• **Material for this task**
(** * Restaking ingestion pipeline: a shallow embedding

    The development follows the layout of the repository:
    - [JS]: the fragment of the JavaScript runtime the pipeline relies on
      (truthiness, [parseInt], [parseFloat], binary64 addition);
    - [Web3Utils]: the unit converter and address check of the web3 package;
    - [DataFetcher]: [utils/dataFetcher.js];
    - [Validator], [Restaker], [Reward]: the Mongoose models;
    - [DatabasePopulator]: [scripts/fetchData.js];
    - [Reference], [Sample]: the notions the statements are written with
      and the data the examples run on. *)

From Stdlib Require Import ZArith List String Ascii Bool Lia.
From stdpp Require Import base gmap strings list.

Local Open Scope Z_scope.

(** ** The JavaScript fragment *)

Module JS.

(** *** Errors and fallible evaluation *)

Inductive error :=
| TypeError                 (* property read on [undefined] or [null] *)
| InvalidNumberError        (* thrown by the unit converter *)
| RequestError (status : Z) (* rejected HTTP or GraphQL request *).

Inductive result (A : Type) :=
| Ok (a : A)
| Throw (e : error).
Arguments Ok {A} a.
Arguments Throw {A} e.

Definition bind {A B} (r : result A) (k : A -> result B) : result B :=
  match r with
  | Ok a => k a
  | Throw e => Throw e
  end.

(** The value of an evaluation that did not throw. *)
Definition to_option {A} (r : result A) : option A :=
  match r with
  | Ok a => Some a
  | Throw _ => None
  end.

(** [o.f] where [o] may be [undefined] or [null]. *)
Definition deref {A} (o : option A) : result A :=
  match o with
  | Some a => Ok a
  | None => Throw TypeError
  end.

(** *** Numbers (IEEE 754 binary64)

    A finite double is an integer multiple of [2^-1074]; [Fin z] stands
    for [z * 2^-1074].  The two zeros are identified: the code below only
    adds, multiplies, compares and prints numbers and divides by positive
    ones, and none of these tells [-0] from [+0]. *)

Inductive number :=
| NaN
| Inf (neg : bool)
| Fin (z : Z).

(** Nearest integer to [p / q] for [0 <= p] and [0 < q], ties to even. *)
Definition round_half_even (p q : Z) : Z :=
  let d := p / q in
  let r := p mod q in
  if 2 * r <? q then d
  else if q <? 2 * r then d + 1
  else if Z.even d then d else d + 1.

(** Exponent of the spacing between doubles around [d * 2^-1074]:
    spacing is [2^-1074] up to [2^53] units and doubles with each binade. *)
Definition ulp_exp (d : Z) : Z := Z.max 0 (Z.log2 d - 52).

(** Round-to-nearest-even of the non-negative rational
    [(p / q) * 2^-1074], overflowing to infinity from [2^1024]. *)
Definition round_binary64 (p q : Z) : number :=
  let e := ulp_exp (p / q) in
  let z := round_half_even p (q * 2 ^ e) * 2 ^ e in
  if z <? 2 ^ 2098 then Fin z else Inf false.

Definition of_rational (neg : bool) (p q : Z) : number :=
  match round_binary64 p q with
  | Fin z => Fin (if neg then - z else z)
  | Inf _ => Inf neg
  | NaN => NaN
  end.

(** The double nearest to [n * 10^x], [0 <= n]. *)
Definition of_decimal (neg : bool) (n x : Z) : number :=
  if 0 <=? x then of_rational neg (n * 10 ^ x * 2 ^ 1074) 1
  else of_rational neg (n * 2 ^ 1074) (10 ^ (- x)).

Definition of_Z (n : Z) : number := of_decimal (n <? 0) (Z.abs n) 0.

(** [a + b] *)
Definition fadd (a b : number) : number :=
  match a, b with
  | NaN, _ | _, NaN => NaN
  | Inf s, Inf t => if Bool.eqb s t then Inf s else NaN
  | Inf s, Fin _ | Fin _, Inf s => Inf s
  | Fin x, Fin y => of_rational (x + y <? 0) (Z.abs (x + y)) 1
  end.

(** [a * b] *)
Definition fmul (a b : number) : number :=
  match a, b with
  | NaN, _ | _, NaN => NaN
  | Inf s, Inf t => Inf (xorb s t)
  | Inf s, Fin y | Fin y, Inf s =>
      if y =? 0 then NaN else Inf (xorb s (y <? 0))
  | Fin x, Fin y => of_rational (x * y <? 0) (Z.abs (x * y)) (2 ^ 1074)
  end.

(** [a / b] *)
Definition fdiv (a b : number) : number :=
  match a, b with
  | NaN, _ | _, NaN => NaN
  | Inf _, Inf _ => NaN
  | Inf s, Fin y => Inf (xorb s (y <? 0))
  | Fin _, Inf _ => Fin 0
  | Fin x, Fin y =>
      if y =? 0 then
        if x =? 0 then NaN else Inf (x <? 0)
      else of_rational (xorb (x <? 0) (y <? 0))
                       (Z.abs x * 2 ^ 1074) (Z.abs y)
  end.

(** [a > 0] *)
Definition gt_zero (a : number) : bool :=
  match a with
  | NaN => false
  | Inf neg => negb neg
  | Fin z => 0 <? z
  end.

(** *** Strings *)

Definition is_white_space (c : ascii) : bool :=
  match N_of_ascii c with
  | 9%N | 10%N | 11%N | 12%N | 13%N | 32%N => true
  | _ => false
  end.

Fixpoint skip_white_space (s : string) : string :=
  match s with
  | String c r => if is_white_space c then skip_white_space r else s
  | EmptyString => s
  end.

Definition digit_val (c : ascii) : option Z :=
  let n := Z.of_N (N_of_ascii c) in
  if (48 <=? n) && (n <=? 57) then Some (n - 48) else None.

Definition hex_val (c : ascii) : option Z :=
  let n := Z.of_N (N_of_ascii c) in
  if (48 <=? n) && (n <=? 57) then Some (n - 48)
  else if (97 <=? n) && (n <=? 102) then Some (n - 87)
  else if (65 <=? n) && (n <=? 70) then Some (n - 55)
  else None.

(** Reads the longest run of digits in the given radix at the head of
    [s], continuing the numeral [acc]; returns the numeral, the number
    of digits read and the unread rest. *)
Fixpoint read_digits (dv : ascii -> option Z) (radix : Z) (s : string)
    (acc : Z) (cnt : nat) : Z * nat * string :=
  match s with
  | String c r =>
      match dv c with
      | Some d => read_digits dv radix r (acc * radix + d) (S cnt)
      | None => (acc, cnt, s)
      end
  | EmptyString => (acc, cnt, s)
  end.

Definition read_sign (s : string) : bool * string :=
  match s with
  | String "-" r => (true, r)
  | String "+" r => (false, r)
  | _ => (false, s)
  end.

(** [parseFloat(s)]: leading white space is skipped and the longest
    prefix that is a decimal literal is converted; [NaN] when there is
    none.  Only ASCII white space is recognised. *)
Definition parseFloat_string (s : string) : number :=
  let '(neg, s0) := read_sign (skip_white_space s) in
  if String.prefix "Infinity" s0 then Inf neg
  else
    let '(ip, ic, s1) := read_digits digit_val 10 s0 0 O in
    let '(mant, fc, s2) :=
      match s1 with
      | String "." r => read_digits digit_val 10 r ip O
      | _ => (ip, O, s1)
      end in
    if Nat.eqb (ic + fc) 0 then NaN
    else
      let ex :=
        match s2 with
        | String c r =>
            if Ascii.eqb c "e" || Ascii.eqb c "E" then
              let '(eneg, r0) := read_sign r in
              let '(ev, ec, _) := read_digits digit_val 10 r0 0 O in
              if Nat.eqb ec 0 then 0 else if eneg then - ev else ev
            else 0
        | EmptyString => 0
        end in
      of_decimal neg mant (ex - Z.of_nat fc).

• **To do**
Reproduce every entry shown above, precisely as it stands.

• **Reply**
(** * Restaking ingestion pipeline: a shallow embedding

    The development follows the layout of the repository:
    - [JS]: the fragment of the JavaScript runtime the pipeline relies on
      (truthiness, [parseInt], [parseFloat], binary64 addition);
    - [Web3Utils]: the unit converter and address check of the web3 package;
    - [DataFetcher]: [utils/dataFetcher.js];
    - [Validator], [Restaker], [Reward]: the Mongoose models;
    - [DatabasePopulator]: [scripts/fetchData.js];
    - [Reference], [Sample]: the notions the statements are written with
      and the data the examples run on. *)

From Stdlib Require Import ZArith List String Ascii Bool Lia.
From stdpp Require Import base gmap strings list.

Local Open Scope Z_scope.

(** ** The JavaScript fragment *)

Module JS.

(** *** Errors and fallible evaluation *)

Inductive error :=
| TypeError                 (* property read on [undefined] or [null] *)
| InvalidNumberError        (* thrown by the unit converter *)
| RequestError (status : Z) (* rejected HTTP or GraphQL request *).

Inductive result (A : Type) :=
| Ok (a : A)
| Throw (e : error).
Arguments Ok {A} a.
Arguments Throw {A} e.

Definition bind {A B} (r : result A) (k : A -> result B) : result B :=
  match r with
  | Ok a => k a
  | Throw e => Throw e
  end.

(** The value of an evaluation that did not throw. *)
Definition to_option {A} (r : result A) : option A :=
  match r with
  | Ok a => Some a
  | Throw _ => None
  end.

(** [o.f] where [o] may be [undefined] or [null]. *)
Definition deref {A} (o : option A) : result A :=
  match o with
  | Some a => Ok a
  | None => Throw TypeError
  end.

(** *** Numbers (IEEE 754 binary64)

    A finite double is an integer multiple of [2^-1074]; [Fin z] stands
    for [z * 2^-1074].  The two zeros are identified: the code below only
    adds, multiplies, compares and prints numbers and divides by positive
    ones, and none of these tells [-0] from [+0]. *)

Inductive number :=
| NaN
| Inf (neg : bool)
| Fin (z : Z).

(** Nearest integer to [p / q] for [0 <= p] and [0 < q], ties to even. *)
Definition round_half_even (p q : Z) : Z :=
  let d := p / q in
  let r := p mod q in
  if 2 * r <? q then d
  else if q <? 2 * r then d + 1
  else if Z.even d then d else d + 1.

(** Exponent of the spacing between doubles around [d * 2^-1074]:
    spacing is [2^-1074] up to [2^53] units and doubles with each binade. *)
Definition ulp_exp (d : Z) : Z := Z.max 0 (Z.log2 d - 52).

(** Round-to-nearest-even of the non-negative rational
    [(p / q) * 2^-1074], overflowing to infinity from [2^1024]. *)
Definition round_binary64 (p q : Z) : number :=
  let e := ulp_exp (p / q) in
  let z := round_half_even p (q * 2 ^ e) * 2 ^ e in
  if z <? 2 ^ 2098 then Fin z else Inf false.

Definition of_rational (neg : bool) (p q : Z) : number :=
  match round_binary64 p q with
  | Fin z => Fin (if neg then - z else z)
  | Inf _ => Inf neg
  | NaN => NaN
  end.

(** The double nearest to [n * 10^x], [0 <= n]. *)
Definition of_decimal (neg : bool) (n x : Z) : number :=
  if 0 <=? x then of_rational neg (n * 10 ^ x * 2 ^ 1074) 1
  else of_rational neg (n * 2 ^ 1074) (10 ^ (- x)).

Definition of_Z (n : Z) : number := of_decimal (n <? 0) (Z.abs n) 0.

(** [a + b] *)
Definition fadd (a b : number) : number :=
  match a, b with
  | NaN, _ | _, NaN => NaN
  | Inf s, Inf t => if Bool.eqb s t then Inf s else NaN
  | Inf s, Fin _ | Fin _, Inf s => Inf s
  | Fin x, Fin y => of_rational (x + y <? 0) (Z.abs (x + y)) 1
  end.

(** [a * b] *)
Definition fmul (a b : number) : number :=
  match a, b with
  | NaN, _ | _, NaN => NaN
  | Inf s, Inf t => Inf (xorb s t)
  | Inf s, Fin y | Fin y, Inf s =>
      if y =? 0 then NaN else Inf (xorb s (y <? 0))
  | Fin x, Fin y => of_rational (x * y <? 0) (Z.abs (x * y)) (2 ^ 1074)
  end.

(** [a / b] *)
Definition fdiv (a b : number) : number :=
  match a, b with
  | NaN, _ | _, NaN => NaN
  | Inf _, Inf _ => NaN
  | Inf s, Fin y => Inf (xorb s (y <? 0))
  | Fin _, Inf _ => Fin 0
  | Fin x, Fin y =>
      if y =? 0 then
        if x =? 0 then NaN else Inf (x <? 0)
      else of_rational (xorb (x <? 0) (y <? 0))
                       (Z.abs x * 2 ^ 1074) (Z.abs y)
  end.

(** [a > 0] *)
Definition gt_zero (a : number) : bool :=
  match a with
  | NaN => false
  | Inf neg => negb neg
  | Fin z => 0 <? z
  end.

(** *** Strings *)

Definition is_white_space (c : ascii) : bool :=
  match N_of_ascii c with
  | 9%N | 10%N | 11%N | 12%N | 13%N | 32%N => true
  | _ => false
  end.

Fixpoint skip_white_space (s : string) : string :=
  match s with
  | String c r => if is_white_space c then skip_white_space r else s
  | EmptyString => s
  end.

Definition digit_val (c : ascii) : option Z :=
  let n := Z.of_N (N_of_ascii c) in
  if (48 <=? n) && (n <=? 57) then Some (n - 48) else None.

Definition hex_val (c : ascii) : option Z :=
  let n := Z.of_N (N_of_ascii c) in
  if (48 <=? n) && (n <=? 57) then Some (n - 48)
  else if (97 <=? n) && (n <=? 102) then Some (n - 87)
  else if (65 <=? n) && (n <=? 70) then Some (n - 55)
  else None.

(** Reads the longest run of digits in the given radix at the head of
    [s], continuing the numeral [acc]; returns the numeral, the number
    of digits read and the unread rest. *)
Fixpoint read_digits (dv : ascii -> option Z) (radix : Z) (s : string)
    (acc : Z) (cnt : nat) : Z * nat * string :=
  match s with
  | String c r =>
      match dv c with
      | Some d => read_digits dv radix r (acc * radix + d) (S cnt)
      | None => (acc, cnt, s)
      end
  | EmptyString => (acc, cnt, s)
  end.

Definition read_sign (s : string) : bool * string :=
  match s with
  | String "-" r => (true, r)
  | String "+" r => (false, r)
  | _ => (false, s)
  end.

(** [parseFloat(s)]: leading white space is skipped and the longest
    prefix that is a decimal literal is converted; [NaN] when there is
    none.  Only ASCII white space is recognised. *)
Definition parseFloat_string (s : string) : number :=
  let '(neg, s0) := read_sign (skip_white_space s) in
  if String.prefix "Infinity" s0 then Inf neg
  else
    let '(ip, ic, s1) := read_digits digit_val 10 s0 0 O in
    let '(mant, fc, s2) :=
      match s1 with
      | String "." r => read_digits digit_val 10 r ip O
      | _ => (ip, O, s1)
      end in
    if Nat.eqb (ic + fc) 0 then NaN
    else
      let ex :=
        match s2 with
        | String c r =>
            if Ascii.eqb c "e" || Ascii.eqb c "E" then
              let '(eneg, r0) := read_sign r in
              let '(ev, ec, _) := read_digits digit_val 10 r0 0 O in
              if Nat.eqb ec 0 then 0 else if eneg then - ev else ev
            else 0
        | EmptyString => 0
        end in
      of_decimal neg mant (ex - Z.of_nat fc).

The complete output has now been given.